_Records supplied:_
(* ===== verification/Http.v ===== *)
(** * The request on the wire: URL, request line, [Host], [Connection]

    [axios.post(url, ...)] (line 24 of [src/index.js]) hands the request
    to its HTTP adapter, which parses the URL with the WHATWG [URL]
    class ([new URL(fullPath)]), takes [pathname + search] as the path
    and [hostname] and [port] as the target, turns the body into a
    [Buffer] and sets [Content-Length] to its byte length.  Node's
    [http.ClientRequest] then adds a [Host] header when none is set
    ([hostname], and [:port] unless it is the default port), writes the
    request line [METHOD path HTTP/1.1], the headers in the order they
    were set, a [Connection] header when none is set, and a blank line.

    The URL parser is modelled on the URLs whose parse needs no
    percent-encoding, no IPv4, IPv6 or IDNA host processing, no
    credentials and no dot-segment removal: on them it returns what the
    WHATWG parser returns ([UrlOk]) or its failure ([UrlInvalid]); on
    any other input it answers [UrlUnsupported] and claims nothing. *)

From S2P Require Import Prelude Number NumberText Json Headers.

Module Http.

Import Number NumberText Json Headers.

(** ** Characters *)

Definition in_chars (cs : string) (c : ascii) : bool :=
  negb (all_chars (fun d => negb (Ascii.eqb c d)) cs).

Definition is_alnum (c : ascii) : bool :=
  let n := code c in (is_digit c || ((65 <=? n) && (n <=? 90)) || ((97 <=? n) && (n <=? 122)))%nat.

Definition is_alpha (c : ascii) : bool := is_alnum c && negb (is_digit c).

(** The characters of a scheme after its first letter. *)
Definition scheme_char (c : ascii) : bool := is_alnum c || in_chars "+-." c.

(** The characters of a host the model reads as they are: ASCII letters,
    digits, dots and hyphens. *)
Definition host_char (c : ascii) : bool := is_alnum c || in_chars ".-" c.

(** Characters kept as they are in a path, a query and a fragment of a
    special URL (none of them in the percent-encode sets). *)
Definition path_char (c : ascii) : bool := is_alnum c || in_chars "-._~!$&'()*+,;=:@%/" c.
Definition query_char (c : ascii) : bool := (path_char c && negb (in_chars "'" c)) || in_chars "?" c.
Definition fragment_char (c : ascii) : bool := path_char c || in_chars "?#" c.

(** [span p s]: the longest prefix of [s] whose characters satisfy [p],
    and the rest. *)
Fixpoint span (p : ascii -> bool) (s : string) : string * string :=
  match s with
  | EmptyString => (EmptyString, EmptyString)
  | c ::: r => if p c then let '(a, b) := span p r in (c ::: a, b) else (EmptyString, s)
  end.

Fixpoint split_on (sep : ascii) (s : string) : list string :=
  match s with
  | EmptyString => [EmptyString]
  | c ::: r =>
      if Ascii.eqb c sep then EmptyString :: split_on sep r
      else match split_on sep r with
           | x :: xs => (c ::: x) :: xs
           | [] => [c ::: EmptyString]
           end
  end.

(** ** The URL record

    The record holds what the URL getters return, not the URL record of
    the WHATWG standard: the [search] and [hash] getters return the
    empty string both for an absent query (fragment) and for an empty
    one, so [https://h/p?] and [https://h/p] give the same record.  The
    adapter only reads the getters, so the distinction, which [href]
    keeps, does not reach the request. *)

Record url_record := mk_url {
  protocol : string;   (** ["https:"] *)
  hostname : string;
  port : string;       (** empty for the scheme's default port *)
  pathname : string;
  search : string;     (** empty, or [?] and a non-empty query *)
  hash : string        (** empty, or [#] and a non-empty fragment *)
}.

Inductive url_result := UrlOk (u : url_record) | UrlInvalid | UrlUnsupported.

(** The special schemes the adapter handles, with their default ports. *)
Definition default_port (scheme : string) : option N :=
  if String.eqb scheme "http" then Some 80%N
  else if String.eqb scheme "https" then Some 443%N else None.

(** The "ends in a number" check of the host parser: a host whose last
    label is decimal digits or [0x] and hex digits is parsed as IPv4. *)
Definition hex_digit_char (c : ascii) : bool := is_digit c || in_chars "abcdef" c.

Definition ends_in_number (h : string) : bool :=
  let labels := split_on "." h in
  let labels := match rev labels with EmptyString :: (_ :: _) as r => rev r | _ => labels end in
  match rev labels with
  | last :: _ =>
      match last with
      | "0" ::: "x" ::: r => all_chars hex_digit_char r
      | EmptyString => false
      | _ => all_chars is_digit last
      end
  | [] => false
  end.

(** A label [xn--...] is validated as Punycode by domain-to-ASCII. *)
Definition has_punycode (h : string) : bool :=
  existsb (fun l => String.prefix "xn--" l) (split_on "." h).

(** A segment the path parser removes or resolves. *)
Definition dot_segment (seg : string) : bool :=
  existsb (String.eqb (to_lower seg)) ["."; ".."; "%2e"; ".%2e"; "%2e."; "%2e%2e"].

(** The port text: empty, or digits read as a number below 2^16 and
    written without leading zeros, empty again for the default port;
    [None] when it is not a port (the URL is then invalid). *)
Definition parse_port (dp : N) (p : string) : option string :=
  if String.eqb p EmptyString then Some EmptyString
  else if negb (all_chars is_digit p) then None
  else let n := Z.to_N (digits_value p) in
       if (65535 <? n)%N then None
       else if (n =? dp)%N then Some EmptyString else Some (digits_of_N n).

Definition starts_with (c : ascii) (s : string) : bool :=
  match s with d ::: _ => Ascii.eqb d c | EmptyString => false end.

(** The path, query and fragment after the authority, and whether the
    model reads them as they are: a path that is empty or starts with
    [/], has no dot segment, and stops only at [?], [#] or the end; a
    query that stops only at [#] or the end; a fragment of kept
    characters. *)
Definition components (r2 : string) : string * string * string * bool :=
  let '(path, r3) := span path_char r2 in
  let '(query, r4) := match r3 with
                      | "?" ::: q => span query_char q
                      | _ => (EmptyString, r3)
                      end in
  let frag := match r4 with "#" ::: f => f | _ => r4 end in
  (path, query, frag,
   (String.eqb path EmptyString || starts_with "/" path)
   && negb (existsb dot_segment (split_on "/" path))
   && (String.eqb r3 EmptyString || starts_with "?" r3 || starts_with "#" r3)
   && (String.eqb r4 EmptyString || starts_with "#" r4)
   && all_chars fragment_char frag).

(** The URL after [scheme://], for a special scheme with default port
    [dp]: the authority up to [/], [?] or [#], split at [:] into host
    and port, then the components. *)
Definition parse_hierarchy (scheme : string) (dp : N) (r1 : string) : url_result :=
  let '(auth, r2) := span (fun d => negb (in_chars "/?#" d)) r1 in
  let '(host, pp) := span (fun d => negb (in_chars ":" d)) auth in
  let '(path, query, frag, ok) := components r2 in
  let h := to_lower host in
  if negb (all_chars host_char host) || ends_in_number h || has_punycode h
     || starts_with "/" r1 || negb ok
  then UrlUnsupported
  else if String.eqb host EmptyString then UrlInvalid
  else match parse_port dp (match pp with ":" ::: p => p | _ => EmptyString end) with
       | None => UrlInvalid
       | Some pt =>
           UrlOk (mk_url (scheme ++ ":") h pt
                         (match path with EmptyString => "/" | _ => path end)
                         (match query with EmptyString => EmptyString | _ => "?" ++ query end)
                         (match frag with EmptyString => EmptyString | _ => "#" ++ frag end))
       end.

(** [new URL(s)] on the modelled URLs: [scheme://host[:port][path][?query][#fragment]]
    with a scheme starting with a letter. *)
Definition parse_url (s : string) : url_result :=
  let '(sch, r0) := span scheme_char s in
  match sch, r0 with
  | c ::: _, ":" ::: "/" ::: "/" ::: r1 =>
      match default_port (to_lower sch) with
      | None => UrlUnsupported
      | Some dp => if negb (is_alpha c) then UrlUnsupported else parse_hierarchy (to_lower sch) dp r1
      end
  | _, _ => UrlUnsupported
  end.

(** ** The request Node writes *)

(** The byte length of [Buffer.from(str, 'utf8')] for a string of code
    units below 256: one byte below 128, two above.  A real JavaScript
    string may have code units above 00FF, which take three bytes (or
    four for a surrogate pair); strings of the model have none, and the
    script's body is ASCII. *)
Fixpoint utf8_length (s : string) : nat :=
  match s with
  | EmptyString => 0
  | c ::: r => ((if (code c <? 128)%nat then 1 else 2) + utf8_length r)%nat
  end.

(** The adapter's path: [pathname + search], a leading [?] removed. *)
Definition request_path (u : url_record) : string :=
  match pathname u ++ search u with
  | "?" ::: r => r
  | p => p
  end.

(** ClientRequest's [Host] value: the host name, and the port when it
    is not the protocol's default. *)
Definition host_header (dp : N) (u : url_record) : string :=
  hostname u ++ (if String.eqb (port u) EmptyString || (Z.to_N (digits_value (port u)) =? dp)%N
                 then EmptyString else ":" ++ port u).

(** The headers in the order Node writes them: those set, [Host] when
    none is set, then [Connection] when none is set ([keep-alive] when
    the agent keeps sockets alive, else [close]). *)
Definition wire_headers (dp : N) (keep_alive : bool) (u : url_record) (hs : header_list) : header_list :=
  let hs1 := match lookup_ci hs "Host" with Some _ => hs | None => (hs ++ [("Host", host_header dp u)])%list end in
  match lookup_ci hs1 "Connection" with
  | Some _ => hs1
  | None => (hs1 ++ [("Connection", if keep_alive then "keep-alive" else "close")])%list
  end.

(** The head of the request: request line, headers, blank line. *)
Definition request_head (dp : N) (keep_alive : bool) (meth : string) (u : url_record) (hs : header_list) : string :=
  meth ++ " " ++ request_path u ++ " HTTP/1.1" ++ CRLF ++ serialize_headers (wire_headers dp keep_alive u hs) ++ CRLF.

(** ** The URLs the model reads back *)

(** The port of each special scheme, from its [protocol]. *)
Definition scheme_port (proto : string) : option N :=
  if String.eqb proto "http:" then Some 80%N
  else if String.eqb proto "https:" then Some 443%N else None.

(** ** Lemmas: scanning *)

(** ** Lemmas: the headers Node adds *)

Lemma wire_headers_lookup (dp : N) (keep_alive : bool) (u : url_record) (hs : header_list) :
  lookup_ci hs "Host" = None -> lookup_ci hs "Connection" = None ->
  lookup_ci (wire_headers dp keep_alive u hs) "Host" = Some (host_header dp u)
  /\ lookup_ci (wire_headers dp keep_alive u hs) "Connection" = Some (if keep_alive then "keep-alive" else "close")
  /\ (forall n v, lookup_ci hs n = Some v -> lookup_ci (wire_headers dp keep_alive u hs) n = Some v).
Proof.
  intros Hh Hc. unfold wire_headers. rewrite Hh.
  assert (Hc1 : lookup_ci (hs ++ [("Host", host_header dp u)])%list "Connection" = None)
    by (rewrite lookup_app_none by exact Hc; reflexivity).
  rewrite Hc1. split; [|split].
  - apply lookup_app_some. rewrite lookup_app_none by exact Hh. reflexivity.
  - rewrite lookup_app_none by exact Hc1. reflexivity.
  - intros n v Hv. do 2 apply lookup_app_some. exact Hv.
Qed.

End Http.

_Work to complete:_ Transcribe the records above exactly, from the opening line down to and including the line with "and [hostname] and".

_Response area:_
(* ===== verification/Http.v ===== *)
(** * The request on the wire: URL, request line, [Host], [Connection]

    [axios.post(url, ...)] (line 24 of [src/index.js]) hands the request
    to its HTTP adapter, which parses the URL with the WHATWG [URL]
    class ([new URL(fullPath)]), takes [pathname + search] as the path
    and [hostname] and [port] as the target, turns the body into a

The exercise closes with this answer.